Activity:
Each line of the listing below must be set down exactly.

Provided entries:
(* ===== verification/Install.v ===== *)
(** Preparing and finalizing an installation ([prepare_install] and
    [finalize_install] of [installation/application.py]) over their ports. *)
From S2P Require Import Prelude Effects PyText TextSearch Posix Domain SemVer Json IndentedJson Protocol CompilerModel Graph Marketplace Configuration ConfigSchema ConfigPolicy InstallState InstallSchema StoreModel NativeSchema NativeTree Installation InstallPlan LifecycleModel Ports Merge ManagedBlock Profiles Planning.
From Stdlib Require Import Ascii.
Open Scope Z_scope.

(** [runtime_contract.py] *)
Definition EXECUTABLE_VERSION : SemVer := MkSemVer 2 8 5 [] [].

Section install.
Context `{UnicodeData} `{DecodeErrors} `{IpAddress} `{SetupProtocol} `{WorkingDirectory}.

Notation snapshots := (list (string * PathSnapshot)).

(** * Actions to operations *)

(** The destination of a link is replaced unless it is that link already. *)
Definition link_overwrites (snapshot : PathSnapshot) (target : string) : bool :=
  negb (bool_decide (ps_kind snapshot = PABSENT))
  && negb (bool_decide (ps_kind snapshot = PSYMLINK)
           && bool_decide (ps_link_target snapshot = Some target)
           && default false (ps_target_exists snapshot)).
Definition content_overwrites (snapshot : PathSnapshot) (desired : ObjectDigest) : bool :=
  negb (bool_decide (ps_kind snapshot = PABSENT)) && negb (bool_decide (ps_digest snapshot = Some desired)).
Definition link_semantics (request : InstallRequest) : string :=
  match iq_mutable_local_payload_root request with
  | Some _ => "mutable-local" | None => "immutable-object"
  end.
(** [request.mutable_local_payload_root or posixpath.join(stored.root, "payload")] *)
Definition payload_root (request : InstallRequest) (stored : StoredObject) : string :=
  match iq_mutable_local_payload_root request with
  | Some root => if str_empty root then pjoin (so_root stored) "payload" else root
  | None => pjoin (so_root stored) "payload"
  end.

Section convert.
Context (request : InstallRequest) (stored : StoredObject) (location : InstallLocation)
  (observed : snapshots) (ports : InstallReadPorts) (link_boundary : string).

(** A link to a payload that is what the object holds. *)
Definition link_to (source_path logical absolute target : string) (kind : TargetKind)
    (desired : ObjectDigest) (snapshot : PathSnapshot) (changed : string) :
    effect (Result InstallOperation) :=
  let expected := match kind with TARGET_TREE => PTREE | TARGET_FILE => PFILE end in
  found ←? inspect_link_target ports target link_boundary;
  if negb (bool_decide (ps_kind found = expected)) || negb (bool_decide (ps_digest found = Some desired))
  then result (install_error INSTALL_CONFLICT changed)
  else
    digest ← pure (link_snapshot_digest target);
    link ← pure (link_operation
                   (MkLink source_path logical absolute target kind (link_semantics request) desired
                      digest found snapshot (link_overwrites snapshot target)));
    mret (Ok (Link link)).

Definition convert_copy (payload : list TreeMember) (logical absolute : string) (snapshot : PathSnapshot) :
    effect (Result InstallOperation) :=
  desired ← pure (tree_members_digest payload);
  if String.eqb (iq_mode request) "symlink"
  then link_to "payload" logical absolute (payload_root request stored) TARGET_TREE desired snapshot
         "link payload tree changed, is missing, or is not a real directory"
  else
    copy ← pure (copy_tree_operation
                   (MkCopyTree "payload" logical absolute payload desired snapshot
                      (content_overwrites snapshot desired)));
    mret (Ok (CopyTree copy)).

Definition convert_write (a : WritePayload) (logical absolute : string) (snapshot : PathSnapshot) :
    effect (Result InstallOperation) :=
  let '(source_path, executable) := match payload_file stored None with
                                    | Ok (path, _, executable) => (path, executable)
                                    | Err _ => ("payload", false) end in
  let desired := file_snapshot_digest (wp_content a) executable in
  if String.eqb (iq_mode request) "symlink" && bool_decide (id_kind (iq_identity request) = Guideline)
  then link_to source_path logical absolute
         (pjoin (payload_root request stored) (removeprefix "payload/" source_path)) TARGET_FILE desired
         snapshot "link payload file changed, is missing, or is not a regular file"
  else
    let managed := bool_decide (id_kind (iq_identity request) = Memory)
                   && mem (iq_memory_mode request) ["prepend"; "append"] in
    file ← pure (write_file_operation
                   (MkWriteFile source_path logical absolute (wp_content a) executable desired snapshot
                      (if managed then "managed-block" else "write-file")
                      (content_overwrites snapshot desired) (wp_restores_from a)));
    mret (Ok (WriteFile file)).

Definition convert_merge (a : MergePayload) (logical absolute : string) (snapshot : PathSnapshot) :
    effect (Result InstallOperation) :=
  evidence ←? pure (merge_identity_evidence a);
  merged ←? pure (merged_content a snapshot evidence (iq_force request));
  let identity := match mg_identity a with
                  | [] => [id_name (iq_identity request)] | identity => identity end in
  let desired := file_snapshot_digest merged false in
  merge ← pure (merge_json_operation
                  (MkMergeJson logical absolute (mg_json_path a) (mg_mode a) identity evidence
                     (json_digest (json_value (mg_value a))) (json_digest evidence) merged desired snapshot
                     (String.eqb (mg_mode a) "key" && content_overwrites snapshot desired)));
  mret (Ok (MergeJson merge)).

Written response:
(* ===== verification/Install.v ===== *)
(** Preparing and finalizing an installation ([prepare_install] and
    [finalize_install] of [installation/application.py]) over their ports. *)
From S2P Require Import Prelude Effects PyText TextSearch Posix Domain SemVer Json IndentedJson Protocol CompilerModel Graph Marketplace Configuration ConfigSchema ConfigPolicy InstallState InstallSchema StoreModel NativeSchema NativeTree Installation InstallPlan LifecycleModel Ports Merge ManagedBlock Profiles Planning.
From Stdlib Require Import Ascii.
Open Scope Z_scope.

(** [runtime_contract.py] *)
Definition EXECUTABLE_VERSION : SemVer := MkSemVer 2 8 5 [] [].

Section install.
Context `{UnicodeData} `{DecodeErrors} `{IpAddress} `{SetupProtocol} `{WorkingDirectory}.

Notation snapshots := (list (string * PathSnapshot)).

(** * Actions to operations *)

(** The destination of a link is replaced unless it is that link already. *)
Definition link_overwrites (snapshot : PathSnapshot) (target : string) : bool :=
  negb (bool_decide (ps_kind snapshot = PABSENT))
  && negb (bool_decide (ps_kind snapshot = PSYMLINK)
           && bool_decide (ps_link_target snapshot = Some target)
           && default false (ps_target_exists snapshot)).
Definition content_overwrites (snapshot : PathSnapshot) (desired : ObjectDigest) : bool :=
  negb (bool_decide (ps_kind snapshot = PABSENT)) && negb (bool_decide (ps_digest snapshot = Some desired)).
Definition link_semantics (request : InstallRequest) : string :=
  match iq_mutable_local_payload_root request with
  | Some _ => "mutable-local" | None => "immutable-object"
  end.
(** [request.mutable_local_payload_root or posixpath.join(stored.root, "payload")] *)
Definition payload_root (request : InstallRequest) (stored : StoredObject) : string :=
  match iq_mutable_local_payload_root request with
  | Some root => if str_empty root then pjoin (so_root stored) "payload" else root
  | None => pjoin (so_root stored) "payload"
  end.

Section convert.
Context (request : InstallRequest) (stored : StoredObject) (location : InstallLocation)
  (observed : snapshots) (ports : InstallReadPorts) (link_boundary : string).

(** A link to a payload that is what the object holds. *)
Definition link_to (source_path logical absolute target : string) (kind : TargetKind)
    (desired : ObjectDigest) (snapshot : PathSnapshot) (changed : string) :
    effect (Result InstallOperation) :=
  let expected := match kind with TARGET_TREE => PTREE | TARGET_FILE => PFILE end in
  found ←? inspect_link_target ports target link_boundary;
  if negb (bool_decide (ps_kind found = expected)) || negb (bool_decide (ps_digest found = Some desired))
  then result (install_error INSTALL_CONFLICT changed)
  else
    digest ← pure (link_snapshot_digest target);
    link ← pure (link_operation
                   (MkLink source_path logical absolute target kind (link_semantics request) desired
                      digest found snapshot (link_overwrites snapshot target)));
    mret (Ok (Link link)).

Definition convert_copy (payload : list TreeMember) (logical absolute : string) (snapshot : PathSnapshot) :
    effect (Result InstallOperation) :=
  desired ← pure (tree_members_digest payload);
  if String.eqb (iq_mode request) "symlink"
  then link_to "payload" logical absolute (payload_root request stored) TARGET_TREE desired snapshot
         "link payload tree changed, is missing, or is not a real directory"
  else
    copy ← pure (copy_tree_operation
                   (MkCopyTree "payload" logical absolute payload desired snapshot
                      (content_overwrites snapshot desired)));
    mret (Ok (CopyTree copy)).

Definition convert_write (a : WritePayload) (logical absolute : string) (snapshot : PathSnapshot) :
    effect (Result InstallOperation) :=
  let '(source_path, executable) := match payload_file stored None with
                                    | Ok (path, _, executable) => (path, executable)
                                    | Err _ => ("payload", false) end in
  let desired := file_snapshot_digest (wp_content a) executable in
  if String.eqb (iq_mode request) "symlink" && bool_decide (id_kind (iq_identity request) = Guideline)
  then link_to source_path logical absolute
         (pjoin (payload_root request stored) (removeprefix "payload/" source_path)) TARGET_FILE desired
         snapshot "link payload file changed, is missing, or is not a regular file"
  else
    let managed := bool_decide (id_kind (iq_identity request) = Memory)
                   && mem (iq_memory_mode request) ["prepend"; "append"] in
    file ← pure (write_file_operation
                   (MkWriteFile source_path logical absolute (wp_content a) executable desired snapshot
                      (if managed then "managed-block" else "write-file")
                      (content_overwrites snapshot desired) (wp_restores_from a)));
    mret (Ok (WriteFile file)).

Definition convert_merge (a : MergePayload) (logical absolute : string) (snapshot : PathSnapshot) :
    effect (Result InstallOperation) :=
  evidence ←? pure (merge_identity_evidence a);
  merged ←? pure (merged_content a snapshot evidence (iq_force request));
  let identity := match mg_identity a with
                  | [] => [id_name (iq_identity request)] | identity => identity end in
  let desired := file_snapshot_digest merged false in
  merge ← pure (merge_json_operation
                  (MkMergeJson logical absolute (mg_json_path a) (mg_mode a) identity evidence
                     (json_digest (json_value (mg_value a))) (json_digest evidence) merged desired snapshot
                     (String.eqb (mg_mode a) "key" && content_overwrites snapshot desired)));
  mret (Ok (MergeJson merge)).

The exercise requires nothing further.